While several factors played a role in this disparity, a plant-based diet is one way to help fight high blood pressure. One study found that a plant-based diet reduced hypertension risk by 44% in Black Americans.
The study looked at the diets of 592 African American participants from the Adventist Health Study-2 and categorized them into three eating patterns: vegetarian/vegan, pesco-vegetarian, and nonvegetarian. Those who consumed a vegetarian/vegan diet had a 44% reduced risk for hypertension, lower blood pressure, half the risk of diabetes, and a healthier weight.
Research has long shown the benefit of a plant-based diet for high blood pressure.

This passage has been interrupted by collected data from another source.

(** * RoBO: the SGLD Bayesian neural network ([robo/models/bnn.py])

    A shallow embedding of [SGLDNet]: its sample buffer (a [deque] with
    [maxlen]), the fragment of numpy its normalisation and prediction code
    relies on, the objective it hands to the sampler, the training loop and
    the two prediction entry points.

    Numbers.  float64 values are modelled by the real numbers [R]: rounding,
    overflow, [inf] and [nan] are not part of the model, and a division by
    zero (which numpy answers with [inf] or [nan] and a warning, never an
    exception) is [Rdiv] by [0].  Integers are Python's unbounded integers,
    modelled by [Z] where the source allows any integer and by [nat] for
    counts and lengths.

    Collaborators.  The network's forward pass, its initialisation and the
    SGLD sampler (package [sgmcmc]) are taken as section variables.  They
    are total functions: the shape errors theano raises for inputs that do
    not fit the network are not modelled.  Calls of [logging] and of
    [time] are left out. *)

From Stdlib Require Import Reals ZArith List Bool Lia Lra.
Import ListNotations.

Set Implicit Arguments.

(** ** Outcomes of a Python call *)

(** The exceptions the modelled code can raise. *)
Inductive exception : Type :=
| ZeroDivisionError
| IndexError
| ValueError
| TypeError
| AttributeError
| AxisError.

A Physicians Committee review published in JAMA Internal Medicine looked at 39 studies and found that vegetarian diets were associated with lower systolic and diastolic blood pressures, compared with omnivorous diets. A study in the Journal of Geriatric Cardiology concluded that consuming a diet that is mostly or exclusively plant-based appears beneficial for both the prevention and treatment of hypertension.
Fruits and vegetables high in potassium, such as tomato products, potatoes and sweet potatoes, lima beans, leafy greens, mushrooms, bananas, and oranges, may be especially beneficial. Reducing sodium intake, maintaining a healthy weight, and exercising can also help reduce the risk of hypertension.